This is a good discussion.  I agree, Andy, that "No evidence" has no meaning
as an argument.  

 

I wish I could find a couple clippings my father kept from the April, 1988
Globe and Mail.  In the first one, a few inshore Newfoundland fishers were
expressing concern  that dragging operations on spawning grounds during
spawning season would have adverse effects on groundfish stocks.  A few days
later, the word came out (cannot remember whether it was from industry of
government) that there was "no evidence" that these operations would have
adverse effects on the stocks.

 

None of us will  know for sure why the stocks collapsed a few years later,
but uncontrolled, undisciplined fishing activities are pretty strongly
implicated as a cause, eh?

 

"No evidence" of a phenomenon or effect is too often used to pervert common
sense and attack the precautionary principle.  It can mean "No proof," "no
meaningful research done," "We don't know," or a lot of other things, but it
does nothing to disprove the phenomenon or effect.  When I hear the term, I
think "smoke screen."  When "No evidence" of a concern gets raised as a
challenge, the best response may be to challenge the other side to disprove
said concern.   If they cannot, then the concern is still valid.

 

It's very worrisome that those raising the concerns tend to be individuals
or community groups who usually don't have the resources nor the time that
proponents do.  Therefore, their concerns too often get ignored by
decision-makers.  "We told you so," five or twenty years later, doesn't
really cut it, when the costs get borne by one group and the benefits
enjoyed by another.

 

.  A wise proponent will consult with a community BEFORE proposing!

 

From: naturens-owner@chebucto.ns.ca [mailto:naturens-owner@chebucto.ns.ca]
On Behalf Of Christopher Majka
Sent: July-28-11 1:13 AM
To: naturens@chebucto.ns.ca
Subject: Re: [NatureNS] Cougars and Ivory-billed woodpeckers

 

Hi Andy,

 

On 27-Jul-11, at 10:49 PM, Andy Moir/Christine Callaghan wrote:





What you say is exactly why the whole of the scientific community suffers a
credibility problem.  

 

I'm afraid I disagree.

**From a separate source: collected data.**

(** ** Availability *)

(** On a reachable record the script runs the machine: no run is rejected for
    a corrupt record or a bad time to live. *)
Lemma exec_total t st e a :
  state_ok t st → t <= event_ms e → parse_args [key] e.1 = Ok a →
  0 <= event_ms e <= MAX_MS - a_retention a →
  let step := spec_step a (event_ms e) (live (event_ms e) st) in
  exec_event (cell_of st) e =
    (cell_of (match step.2 with Some o => Some o | None => st end), step.1) ∧
  ∀ w, step.2 = Some w → write_ok (event_ms e) w.
Proof.
  intros Hst Ht Ha Hclk. unfold exec_event, exec_script.
  change (ms_of e.2) with (event_ms e). rewrite visible_cell.
  assert (Hin : in_time a (event_ms e) (live (event_ms e) st)).
  { split; [done|]. destruct (live _ st) as [o|] eqn:El; [|done].
    apply live_Some in El as [-> El]. destruct Hst as [Ho Hr]. split; [done|]. lia. }
  rewrite (script_refines _ _ _ a) by done. unfold encoded_step.
  change (ms_of e.2) with (event_ms e).
  destruct (spec_step a (event_ms e) _) as [r w] eqn:Hs. simpl. split; [destruct w; simpl; [do 3 f_equal; lia|done]|].
  intros w' ->. exact (spec_write_ok _ _ _ _ _ (parse_args_ok _ _ _ Ha) Hin Hs).
Qed.

(** Leases never reach further than the longest one granted. *)
Definition lease_cap (L : Z) (t : Z) (st : option op) : Prop :=
  match st with
  | Some o => match op_phase o with PendingUntil u => u <= t + L | CompletedWith _ => True end
  | None => True
  end.

Lemma spec_write_until a now st w :
  (spec_step a now st).2 = Some w →
  op_phase w = PendingUntil (now + a_lease a) ∨ ∃ ref, op_phase w = CompletedWith ref.
Proof.
  unfold spec_step. repeat case_match; simpl; try done; intros [= <-]; simpl; eauto.
Qed.

Lemma run_lease_cap L t e st st' r :
  (∀ a, parse_args [key] e.1 = Ok a → a_lease a <= L) → state_ok t st → t <= event_ms e →
  lease_cap L t st → run_on (event_ms e) e.1 st st' r → lease_cap L (event_ms e) st'.
Proof.
  intros HL _ Ht Hcap Hrun.
  assert (Hcap' : lease_cap L (event_ms e) st)
    by (unfold lease_cap in *; repeat case_match; try done; lia).
  inversion Hrun as [| |a Ha Hok Hin]; subst; [done|done|].
  destruct (spec_step a (event_ms e) (live (event_ms e) st)).2 as [w|] eqn:Hw; [|done].
  unfold lease_cap. apply spec_write_until in Hw as [->|[ref ->]]; [|done].
  specialize (HL a Ha). lia.
Qed.

(** A begin by [a] at [now] on the live operation [o]: what a read answers there,
    what the begin answers, and the operation it leaves. *)
Inductive begin_case (a : script_args) (now : Z) : option op → reply → reply → op → Prop :=
| begin_missing :
    begin_case a now None (RArr [js "missing"]) (acquired a (a_lease a)) (fresh_op a now None)
| begin_mismatch o :
    same_operation a o = false →
    begin_case a now (Some o) (RArr [js "conflict"]) (RArr [js "conflict"]) o
| begin_completed o ref :
    same_operation a o = true → op_phase o = CompletedWith ref →
    begin_case a now (Some o) (completed_reply ref) (completed_reply ref) o
| begin_held o u :
    same_operation a o = true → op_phase o = PendingUntil u → now < u → op_owner o ≠ a_owner a →
    begin_case a now (Some o) (RArr [js "in_progress"; dec (u - now)]) (RArr [js "in_progress"; dec (u - now)]) o
| begin_resumed o u :
    same_operation a o = true → op_phase o = PendingUntil u → now < u → op_owner o = a_owner a →
    begin_case a now (Some o) (RArr [js "in_progress"; dec (u - now)]) (acquired a (u - now)) o
| begin_takeover o u :
    same_operation a o = true → op_phase o = PendingUntil u → u <= now → op_owner o ≠ a_owner a →
    begin_case a now (Some o) (RArr [js "recovery_required"]) (acquired a (a_lease a)) (fresh_op a now (Some o))
| begin_stale_owner o u :
    same_operation a o = true → op_phase o = PendingUntil u → u <= now → op_owner o = a_owner a →
    begin_case a now (Some o) (RArr [js "recovery_required"]) (RErr (js "TX_FRESH_OWNER_REQUIRED")) o.

(** The read of the same operation as a begin. *)
Definition reads_for (ar ab : script_args) : Prop :=
  a_cmd ar = js "read" ∧ a_fp ar = a_fp ab ∧ a_durable ar = a_durable ab.

Lemma spec_read ar ab now st :
  reads_for ar ab →
  spec_step ar now st =
    (match st with
     | None => RArr [js "missing"]
     | Some o =>
         if negb (same_operation ab o) then RArr [js "conflict"]
         else match op_phase o with
         | CompletedWith ref => completed_reply ref
         | PendingUntil u => if now <? u then RArr [js "in_progress"; dec (u - now)] else RArr [js "recovery_required"]
         end
     end, None).
Proof.
  intros (Hr & Hf & Hd). unfold spec_step. rewrite Hr. js_eval. destruct st as [o|]; [|done].
  replace (same_operation ar o) with (same_operation ab o) by (unfold same_operation; by rewrite Hf, Hd).
  destruct (same_operation ab o); [|done]. simpl negb. cbv iota. destruct (op_phase o) as [u|ref]; [|done].
  cbv zeta. f_equal. destruct (Z.ltb_spec now u).
  - by rewrite (proj2 (Z.eqb_neq _ 0)), Z.max_r by lia.
  - by rewrite Z.max_l by lia.
Qed.

Lemma spec_begin ar ab now st :
  reads_for ar ab → a_cmd ab = js "begin" →
  ∃ o, begin_case ab now st (spec_step ar now st).1 (spec_step ab now st).1 o ∧
    match (spec_step ab now st).2 with Some o' => o' = o | None => st = Some o end.
Proof.
  intros Hread Hb. rewrite (spec_read ar ab) by done. unfold spec_step. rewrite Hb. js_eval.
  destruct st as [o|]; [|eexists; split; [constructor|done]].
  destruct (same_operation ab o) eqn:Hs; simpl negb; cbv iota; [|exists o; by split; [constructor|]].
  destruct (op_phase o) as [u|ref] eqn:Hp; [|exists o; simpl; by split; [eapply begin_completed|]].
  cbv zeta. destruct (Z.ltb_spec now u).
  - rewrite (proj2 (Z.ltb_lt 0 _)), Z.max_r by lia. exists o. case_bool_decide; simpl; by split; [constructor|].
  - rewrite (proj2 (Z.ltb_ge 0 _)) by lia. case_bool_decide; simpl; eexists; (split; [by econstructor|done]).
Qed.

(** Whoever begins and acquires is seen as in progress. *)
Lemma acquired_seen ar ab now st seen o m :
  reads_for ar ab → args_ok ab → begin_case ab now st seen (acquired ab m) o →
  (spec_step ar now (Some o)).1 = RArr [js "in_progress"; dec m].
Proof.
  intros Hread Ha Hc. pose proof (ao_lease _ Ha). rewrite (spec_read ar ab) by done. revert Hc. unfold acquired, completed_reply.
  set (r := RArr [js "acquired"; a_owner ab; dec m; js "reconcile"]). intros Hc. remember r as r' eqn:Er. unfold r in Er.
  assert (Hfresh : ∀ st0, same_operation ab (fresh_op ab now st0) = true)
    by (intros; unfold same_operation, fresh_op; simpl; by rewrite !bool_decide_eq_true_2).
  destruct Hc; try absurd_word Er; try discriminate Er; unfold acquired in Er; injection Er as Er; rewrite <- Er.
  - rewrite Hfresh. simpl. rewrite (proj2 (Z.ltb_lt _ _)) by lia. do 4 f_equal. lia.
  - match goal with H : same_operation _ _ = true, P : op_phase _ = _ |- _ => rewrite H, P end. simpl.
    by rewrite (proj2 (Z.ltb_lt _ _)) by lia.
  - rewrite Hfresh. simpl. rewrite (proj2 (Z.ltb_lt _ _)) by lia. do 4 f_equal. lia.
Qed.

(** C23: the coordinator stays available: on every record a history can leave,
    at every server time within the range of the retention, a status read answers
    the record's state and writes nothing, and a begin of the same operation at
    the same instant takes the one case of [begin_case] that fits: a missing
    operation, or an expired one of another owner, is acquired for the full lease
    and stored under the caller with its retention; the live owner gets back what
    is left of its lease and anyone else is told so; a completed operation answers
    its result; and a fresh owner is asked for only when the expired owner itself
    comes back. What is acquired is stored: whoever reads it then is told that
    it is in progress for the time the begin was granted. *)
Theorem begin_available t0 h1 er eb ar ab :
  times_from t0 (h1 ++ [er]) →
  parse_args [key] er.1 = Ok ar → parse_args [key] eb.1 = Ok ab →
  reads_for ar ab → a_cmd ab = js "begin" → event_ms er = event_ms eb →
  0 <= event_ms er <= MAX_MS - MAX_RETENTION →
  let now := event_ms eb in
  let c := (run_script None h1).1 in
  let read := exec_event c er in
  let begun := exec_event c eb in
  ∃ st o, c = cell_of st ∧ begin_case ab now (live now st) read.2 begun.2 o ∧
    read.1 = c ∧ begun.1 = cell_of (Some o) ∧
    (∀ m, begun.2 = acquired ab m → (exec_event begun.1 er).2 = RArr [js "in_progress"; dec m]).
Proof.
  intros Ht Har Hab Hread Hb Hms Hclk. destruct (run_from_empty h1 [er] t0 Ht) as (st & t1 & E & Hst & Hte & _).
  cbv zeta. rewrite E. pose proof (parse_args_ok _ _ _ Hab) as Hok.
  pose proof (ao_retention _ (parse_args_ok _ _ _ Har)). pose proof (ao_retention _ Hok).
  destruct (exec_total t1 st er ar) as [-> _]; [done|lia|done|lia|].
  destruct (exec_total t1 st eb ab) as [-> Hwrite]; [done|lia|done|lia|].
  rewrite Hms, (spec_read ar ab) by done. cbn [fst snd].
  destruct (spec_begin ar ab (event_ms eb) (live (event_ms eb) st) Hread Hb) as (o & Hcase & Hleft).
  assert (Ho : match (spec_step ab (event_ms eb) (live (event_ms eb) st)).2 with Some o => Some o | None => st end = Some o ∧
               state_ok (event_ms eb) (Some o) ∧ event_ms eb < op_retain o).
  { destruct (spec_step ab _ _).2 as [w|].
    - rewrite <-Hleft. destruct (Hwrite w eq_refl) as [? ?]. split; [done|]. simpl. split; [split; [done|lia]|lia].
    - apply live_Some in Hleft as [-> ?]. destruct Hst. split; [done|]. simpl. split; [split; [done|lia]|done]. }
  destruct Ho as (-> & Hok' & Hlive). rewrite (spec_read ar ab) in Hcase by done. cbn [fst] in Hcase.
  exists st, o. split_and!; [done|exact Hcase|done|done|]. intros m Hm. rewrite Hm in Hcase.
  destruct (exec_total (event_ms eb) (Some o) er ar) as [-> _]; [done|lia|done|lia|]. cbn [snd].
  rewrite Hms, live_before by done. by eapply (acquired_seen ar ab).
Qed.
End histories.

(** ** Witnesses: a length-prefixed codec in place of cjson *)

Definition put (s : bytes) : bytes := Z.of_nat (length s) :: s.

Definition get_string (b : bytes) : option (bytes * bytes) :=
  match b with
  | n :: b' => Some (take (Z.to_nat n) b', drop (Z.to_nat n) b')
  | [] => None
  end.

Definition demo_encode (v : luaval) : bytes :=
  mjoin (put <$> [lua_string (lua_field "fingerprint" v); lua_string (lua_field "durableId" v);
                  lua_string (lua_field "owner" v); lua_string (lua_field "state" v);
                  lua_string (lua_field "leaseUntilMs" v);
                  lua_string (lua_field "retainUntilMs" v); lua_string (lua_field "resultRef" v)]).

Definition demo_decode (b : bytes) : option luaval :=
  '(fp, b) ← get_string b; '(du, b) ← get_string b; '(ow, b) ← get_string b;
  '(st, b) ← get_string b; '(le, b) ← get_string b; '(re, b) ← get_string b;
  '(rs, b) ← get_string b;
  Some (record_table {| r_fingerprint := fp; r_durableId := du; r_owner := ow; r_state := st;
                        r_leaseUntilMs := le; r_retainUntilMs := re; r_resultRef := rs |}).

#[export] Instance demo_cjson : Cjson :=
  {| cjson_encode := demo_encode; cjson_decode := demo_decode; tonumber_other := λ _, None |}.

Lemma get_put s r : get_string (put s ++ r) = Some (s, r).
Proof.
  unfold put, get_string. simpl. rewrite Nat2Z.id, take_app_length, drop_app_length. done.
Qed.

Lemma demo_encode_puts r :
  demo_encode (record_table r) =
  put (r_fingerprint r) ++ put (r_durableId r) ++ put (r_owner r) ++ put (r_state r) ++
  put (r_leaseUntilMs r) ++ put (r_retainUntilMs r) ++ put (r_resultRef r) ++ [].
Proof. done. Qed.

#[export] Instance demo_cjson_laws : CjsonLaws.
Proof.
  split; intros r _; cbn [cjson_encode cjson_decode demo_cjson]; rewrite demo_encode_puts.
  - unfold demo_decode. repeat (rewrite get_put; cbn [mbind option_bind]). by destruct r.
  - rewrite !length_app. unfold put, strings_length; simpl. lia.
Qed.

(** Two owners, a lease of 1 s and a retention of 5 s. *)
Definition demo_argv (cmd : string) (owner : Z) (res : string) : list bytes :=
  [js cmd; replicate 64 97; js "pay:1"; replicate 64 owner; js "1000"; js "5000"; js res].

Definition demo_at (ms : Z) (argv : list bytes) : script_event := (argv, (ms / 1000, ms mod 1000 * 1000)).

Definition demo_complete : list script_event :=
  [demo_at 10000 (demo_argv "begin" 98 ""); demo_at 10400 (demo_argv "complete" 98 "ref-1");
   demo_at 11000 (demo_argv "begin" 99 ""); demo_at 12000 (demo_argv "complete" 98 "ref-2")].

The credibility problem is with the political masters
who decide what studies are funded (and what are not) and how this
information is used (or misused). In far too many instances these days in
Canada, scientific studies are spun to support foregone conclusions, or if
inconvenient are simply scuttled; or simply are not done and the data is not
gathered (too expensive; don't see the direct economic utility; could
produce inconvenient results, etc.) 





You can't have it both ways.  You can't argue the objectivity of science,
and then say some scientists aren't objective and therefore will eventually
be outed.  

 

That's not the argument I'm making. Whether any human endeavor is
"objective" or not is a whole other discussion.





The fact is the decisions they are being allowed to make in the name of
science 

 

There isn't such a thing as "in the name of science". 





are going unchallenged 

 

It take it you are challenging them, yes?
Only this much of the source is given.